Latest Android Feature Drop Upgrades Speech to Text, Images to Words, More

By Rise Of Apple

Latest Android Feature Drop Upgrades Speech to Text, Images to Words, More

A separate Pixel Drop adds a handful of new AI-boosted features to the latest Pixel phones.

Google's latest assortment of Android updates, rolling out now, share one common thread: elevating ways to communicate beyond the onscreen keyboards on our phones.

Google's announcement leads off with Expressive Captions, an update to the captioning features first shipped in Android 10 to capture more of people's non-verbal nuances.

"You'll see things like the [whispering] of a juicy secret, the [cheers and applause] of a big win and the [groaning] after a dad joke," Google explains. It does not specify how this feature would handle somebody swearing at their computer in a fit of nerd rage, so we'll have to research that ourselves.

In a similar vein, Google's Gemini AI platform will lend more of a hand to Lookout, the image-description app the company launched in 2019, by providing "even richer, more helpful image descriptions" that Lookout will read aloud in a synthesized voice.

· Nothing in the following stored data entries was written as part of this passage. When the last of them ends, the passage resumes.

Lemma dispatch_length id ev w : length (w_tasks (dispatch id ev w)) = length (w_tasks w).
Proof.
  unfold dispatch. destruct (w_tasks w !! id); [|done].
  destruct (handle _ _ _ _) as [[??]?]; simpl. by rewrite length_insert.
Qed.

Lemma dispatch_other id ev w id' :
  id ≠ id' → w_tasks (dispatch id ev w) !! id' = w_tasks w !! id'.
Proof.
  intros Hne. unfold dispatch. destruct (w_tasks w !! id); [|done].
  destruct (handle _ _ _ _) as [[??]?]; simpl. by rewrite list_lookup_insert_ne.
Qed.

Lemma dispatch_same id ev w d :
  w_tasks w !! id = Some d →
  w_tasks (dispatch id ev w) !! id = Some (handle id ev d (w_fs w)).1.1
  ∧ w_trace (dispatch id ev w) = w_trace w ++ (handle id ev d (w_fs w)).2
  ∧ w_fs (dispatch id ev w) = (handle id ev d (w_fs w)).1.2.
Proof.
  intros Hd. unfold dispatch. rewrite Hd.
  destruct (handle _ _ _ _) as [[??]?] eqn:?; simpl.
  split_and!; try done. apply list_lookup_insert_eq. by eapply lookup_lt_Some.
Qed.

Lemma dispatch_none id ev w : w_tasks w !! id = None → dispatch id ev w = w.
Proof. intros Hd. unfold dispatch. by rewrite Hd. Qed.

(** Every step only appends to the trace. *)
Lemma dispatch_trace id ev w :
  ∃ out, w_trace (dispatch id ev w) = w_trace w ++ out
       ∧ Forall (λ o, is_Started o = false) out.
Proof.
  destruct (w_tasks w !! id) as [d|] eqn:Hd.
  - destruct (dispatch_same id ev w d Hd) as (_ & -> & _).
    eexists. split; [done|]. apply handle_no_started.
  - rewrite dispatch_none by done. exists []. by rewrite app_nil_r.
Qed.

Lemma deliver_trace e w :
  ∃ out, w_trace (deliver e w) = w_trace w ++ out
       ∧ Forall (λ o, is_Started o = false) out.
Proof.
  destruct e; simpl; try apply dispatch_trace;
    exists []; by rewrite app_nil_r.
Qed.

Lemma deliver_length e w : length (w_tasks (deliver e w)) = length (w_tasks w).
Proof. destruct e; simpl; auto using dispatch_length. Qed.

Lemma dispatch_settled_logged base n0 id ev w :
  (base ≤ length (w_trace w))%nat →
  settled_logged base n0 w → settled_logged base n0 (dispatch id ev w).
Proof.
  intros Hb Hw id' d' Hid' Hd' Hs'.
  destruct (w_tasks w !! id) as [d|] eqn:Hd; [|by rewrite dispatch_none in *; eauto].
  destruct (dispatch_same id ev w d Hd) as (Hl & Htr & _). rewrite Htr.
  destruct (decide (id = id')) as [->|Hne].
  - rewrite Hl in Hd'. injection Hd' as <-.
    destruct (dl_settled d) eqn:Hsd.
    + destruct (Hw id' d Hid' Hd Hsd) as (q & ? & Hq). exists q. split; [done|].
      by apply lookup_app_l_Some.
    + pose proof (handle_newly_settled id' ev d (w_fs w) Hsd Hs') as Hin.
      apply list_elem_of_lookup in Hin as [k Hk].
      exists (length (w_trace w) + k)%nat. split; [lia|].
      by rewrite lookup_app_r, Nat.add_comm, Nat.add_sub by lia.
  - rewrite dispatch_other in Hd' by done.
    destruct (Hw id' d' Hid' Hd' Hs') as (q & ? & Hq). exists q. split; [done|].
    by apply lookup_app_l_Some.
Qed.

Lemma dispatch_settled_mono id ev w id' d :
  w_tasks w !! id' = Some d → dl_settled d = true →
  ∃ d', w_tasks (dispatch id ev w) !! id' = Some d' ∧ dl_settled d' = true.
Proof.
  intros Hd Hs. destruct (decide (id = id')) as [->|Hne].
  - destruct (dispatch_same id' ev w d Hd) as (Hl & _). eexists. split; [done|].
    by apply handle_settled.
  - exists d. by rewrite dispatch_other.
Qed.
Lemma endpoint_succeeds_iff_upload_accepted_witness :
  fst (fill_pdf_endpoint example_world_204 "https://example.supabase.co" "secret"
         (example_request [example_text_field]) empty_sys)
  = HTTPException 500 (UploadFailed "body").
Proof.
  destruct (endpoint_succeeds_iff_upload_accepted example_world_204
              "https://example.supabase.co" "secret"
              (example_request [example_text_field]) empty_sys
              [ merge_page (example_page "page 0")
                  (text_overlay example_text_field (of_int 612) f_792);
                example_page "page 1"; example_page "page 2" ]
              empty_sys)
    as [_ Hfail]; [discriminate|discriminate|reflexivity|].
  apply (Hfail (example_response 204)); [reflexivity|discriminate|discriminate].
Defined.

(** X11.  A request sends at most one upload.  It sends none when it is
    refused for missing credentials or when [fill_pdf] fails; otherwise it
    sends exactly one, whose body is the document [fill_pdf] returned, and
    it does so even when the storage service then rejects it. *)
Theorem endpoint_uploads_at_most_once (w : World)
    (SUPABASE_URL SUPABASE_KEY : string) (request : FillPDFRequest)
    (s : Sys) (r : HTTPResult) (s' : Sys) :
  fill_pdf_endpoint w SUPABASE_URL SUPABASE_KEY request s = (r, s') ->
  (posted s' = posted s /\
   (SUPABASE_URL = "" \/ SUPABASE_KEY = "" \/
    exists e s1, fill_pdf w (pdf_url request) (fields request) s = (Raise e, s1)))
  \/
  (exists upload_url filled_pdf s1,
     SUPABASE_URL <> "" /\ SUPABASE_KEY <> "" /\
     fill_pdf w (pdf_url request) (fields request) s = (Ok filled_pdf, s1) /\
     posted s' = posted s ++ [(upload_url, filled_pdf)]).
Proof.
  intros Hrun.
  destruct (decide (SUPABASE_URL = "")) as [Hurl|Hurl].
  { left. rewrite endpoint_unconfigured in Hrun by (left; exact Hurl).
    injection Hrun as _ <-. split; [reflexivity|left; exact Hurl]. }
  destruct (decide (SUPABASE_KEY = "")) as [Hkey|Hkey].
  { left. rewrite endpoint_unconfigured in Hrun by (right; exact Hkey).
    injection Hrun as _ <-. split; [reflexivity|right; left; exact Hkey]. }
  rewrite (endpoint_configured w _ _ _ _ Hurl Hkey) in Hrun.
  destruct (fill_pdf w (pdf_url request) (fields request) s)
    as [[filled_pdf|e] s1] eqn:Hfill.
  - right. cbv zeta in Hrun.
    pose proof (fill_pdf_posted w _ _ _ _ _ Hfill) as Hposted.
    destruct (upload w _ _ _ filled_pdf _) as [[ack|e] s2] eqn:Hup;
      apply upload_posts_once in Hup as (Hup & _);
      injection Hrun as _ <-; cbn [posted] in Hup;
      eexists _, filled_pdf, s1; repeat split; try assumption;
      rewrite Hup, Hposted; reflexivity.
  - left. injection Hrun as _ <-. split.
    + exact (fill_pdf_posted w _ _ _ _ _ Hfill).
    + right. right. eauto.
Qed.

Lemma endpoint_uploads_at_most_once_witness :
  exists upload_url filled_pdf,
    posted (snd (fill_pdf_endpoint example_world_204
                   "https://example.supabase.co" "secret"
                   (example_request [example_text_field]) empty_sys))
    = [(upload_url, filled_pdf)].
Proof.
  destruct (endpoint_uploads_at_most_once example_world_204
              "https://example.supabase.co" "secret"
              (example_request [example_text_field]) empty_sys _ _
              (surjective_pairing _))
    as [[_ [H|[H|(e & s1 & H)]]]|(upload_url & filled_pdf & s1 & _ & _ & _ & H)].
  - discriminate.
  - discriminate.
  - vm_compute in H. discriminate.
  - exists upload_url, filled_pdf. exact H.
Defined.

(** X12.  The health endpoint reports the storage as configured exactly
    when the fill endpoint never refuses a request for missing
    credentials. *)
Theorem health_check_agrees_with_fill (w : World) (isoformat : datetime -> string)
    (SUPABASE_URL SUPABASE_KEY : string) (s : Sys) :
  exists health s',
    health_check w isoformat SUPABASE_URL SUPABASE_KEY s = (Ok health, s') /\
    health_status health = "healthy" /\
    (supabase_configured health = true <->
     forall request s0,
       fst (fill_pdf_endpoint w SUPABASE_URL SUPABASE_KEY request s0)
       <> HTTPException 500 SupabaseNotConfigured).
Proof.
  eexists _, _. split; [reflexivity|]. split; [reflexivity|].
  cbn [supabase_configured]. unfold py_and, py_bool. split.
  - intros H request s0 Hrefused.
    apply endpoint_not_configured_iff in Hrefused.
    destruct (decide (SUPABASE_URL = "")) as [->|Hurl]; [discriminate|].
    rewrite (bool_decide_eq_false_2 _ Hurl) in H. cbn [negb] in H.
    destruct (decide (SUPABASE_KEY = "")) as [->|Hkey]; [discriminate|].
    tauto.
  - intros H.
    pose proof (H {| pdf_url := ""; fields := []; filename := "";
                     bucket := None |} s) as Hne.
    rewrite endpoint_not_configured_iff in Hne.
    destruct (decide (SUPABASE_URL = "")) as [Hurl|Hurl]; [tauto|].
    rewrite (bool_decide_eq_false_2 _ Hurl). cbn [negb].
    destruct (decide (SUPABASE_KEY = "")) as [Hkey|Hkey]; [tauto|].
    rewrite (bool_decide_eq_false_2 _ Hkey). reflexivity.
Qed.

(** ** Image fields *)

(** An image field ends in one of two ways: a step fails and the handler
    runs, or every step succeeds and the picture is the overlay. *)
Lemma create_overlay_image_cases (w : World) (field_data : FieldData)
    (page_width page_height : float64) (s : Sys) :
  startswith_http (field_answer field_data) = true ->
  (picture_fails w field_data page_height /\
   fst (create_overlay w field_data page_width page_height s)
   = label_result w field_data page_width page_height)
  \/
  (~ picture_fails w field_data page_height /\
   exists img,
     fst (create_overlay w field_data page_width page_height s)
     = Ok (image_overlay img field_data page_width page_height)).
Proof.
  intros Hhttp. unfold picture_fails.
  destruct (requests_get w (field_answer field_data)) as [img_data|] eqn:Hget.
  - destruct (Image_open w img_data) as [img|] eqn:Hopen.
    + destruct (Image_save_ok w img) eqn:Hsave.
      * destruct (drawImage_ok w img
                    (add (x (field_rect field_data)) (of_int 2))
                    (add (sub (sub page_height (y (field_rect field_data)))
                              (height (field_rect field_data))) (of_int 2))
                    (sub (width (field_rect field_data)) (of_int 4))
                    (sub (height (field_rect field_data)) (of_int 4))) eqn:Hdraw.
        -- right. split.
           ++ intros [H|(d & Hd & [H|(i & Hi & [H|H])])]; congruence.
           ++ exists img.
              rewrite (create_overlay_drawn_run w _ _ _ _ _ _
                         Hhttp Hget Hopen Hsave Hdraw). reflexivity.
        -- left. split.
           ++ right. exists img_data. split; [reflexivity|].
              right. exists img. split; [exact Hopen|right; exact Hdraw].
           ++ rewrite (create_overlay_draw_fails w _ _ _ _ _ _
                         Hhttp Hget Hopen Hsave Hdraw). reflexivity.
      * left. split.
        -- right. exists img_data. split; [reflexivity|].
           right. exists img. split; [exact Hopen|left; exact Hsave].
        -- rewrite (create_overlay_save_fails w _ _ _ _ _ _
                      Hhttp Hget Hopen Hsave). reflexivity.
    + left. split.
      * right. exists img_data. split; [reflexivity|left; exact Hopen].
      * rewrite (create_overlay_decode_fails w _ _ _ _ _ Hhttp Hget Hopen).
        reflexivity.
  - left. split; [left; reflexivity|].
    rewrite (create_overlay_fetch_fails w _ _ _ _ Hhttp Hget). reflexivity.
Qed.

(** X13.  When the picture of an image field is fetched, decoded, saved and
    drawn, the overlay holds that picture alone, in the field's rectangle
    inset by 2 on every side ([x + 2], [y + 2], [width - 4], [height - 4]),
    keeping its aspect ratio; the clock has been read once, and the
    working directory is as before except that nothing is left at the
    temporary path, so it is unchanged when that path was free. *)
Theorem create_overlay_image_drawn (w : World) (field_data : FieldData)
    (page_width page_height : float64) (s : Sys) (img_data : bytes) (img : Image) :
  startswith_http (field_answer field_data) = true ->
  requests_get w (field_answer field_data) = Some img_data ->
  Image_open w img_data = Some img ->
  Image_save_ok w img = true ->
  drawImage_ok w img
    (add (x (field_rect field_data)) (of_int 2))
    (add (sub (sub page_height (y (field_rect field_data)))
              (height (field_rect field_data))) (of_int 2))
    (sub (width (field_rect field_data)) (of_int 4))
    (sub (height (field_rect field_data)) (of_int 4)) = true ->
  create_overlay w field_data page_width page_height s =
  (Ok (image_overlay img field_data page_width page_height),
   {| files := delete (temp_img_path w s) (files s);
      clock_reads := S (clock_reads s);
      posted := posted s |}) /\
  (files s !! temp_img_path w s = None ->
   files (snd (create_overlay w field_data page_width page_height s)) = files s).
Proof.
  intros Hhttp Hget Hopen Hsave Hdraw.
  pose proof (create_overlay_drawn_run w field_data page_width page_height s
                img_data img Hhttp Hget Hopen Hsave Hdraw) as Hrun.
  split; [exact Hrun|].
  intros Hfresh. rewrite Hrun. cbn [snd files].
  apply delete_id. exact Hfresh.
Qed.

Item three in Google's post highlights a new batch of pizza-themed emoji combinations available in Android's Emoji Kitchen in what looks a bit like a blatant play for the pizza snobs in PCMag's New York offices. But there's also vague news of an upgrade to the gesture-typing option in Google's Gboard app: a "new glide typing keyboard Clearflow, optimized for speed and accuracy."

Quick Share, Google's rough answer to Apple's AirDrop, will gain a media-sharing shortcut in the form of QR codes you can invoke from Android's share menu: Select the picture, video, or other file you want to offer, choose the code, and have the recipient scan that to kick off the Quick Share process without having to fuss with adding that person to your contacts or either of you changing any sharing defaults.

If you use your phone's camera to capture documents and upload the results to Google Drive, that cloud storage service will now pitch in with automatic image edits to "improve contrast and white balance, and remove shadows and blurring."

Finally, apps can invoke Gemini's help by developing extensions that call on that AI assistance. Google cites one just shipped for Spotify that can help put together playlists for a particular mood-perhaps, if you've just finished swearing at your computer in a fit of nerd rage?

Google's Android news Thursday also includes a separate Pixel Drop of bonus features for the company's own line of Android mobile devices. Coming less than two months after the previous Pixel Drop, this one seems thin in comparison. Many of the features Google touts, such as Expressive Captions and Gemini expressions, also show up in today's announcement. As with the broader set of Android features, these are rolling out to supported devices starting Thursday.

But people with Pixel 9 series phones are in line to get some more AI assistance with automatic replies in the phone app's Call Screen mode, automatic categorization of screenshots that includes a shortcut to save screengrabs of things found via Circle to Search, and another shortcut to turn screenshots of tickets, passes and credit cards into Google Wallet items.

Pixel Watch users, meanwhile, will be able to get a live look at video from a Nest Doorbell or Cam by tapping on a notification of somebody outside from either camera. Google is also expanding its "Loss of Pulse Detection" Pixel Watch 3 feature, already available in most European countries, to Germany and Portugal; German Pixel Watch users will also get Fall Detection and Car Crash Detection activated.

This Pixel Drop wraps up with two other additions to Google's largest Pixel device, the Pixel Tablet: support for Google's VPN service and lockscreen widgets.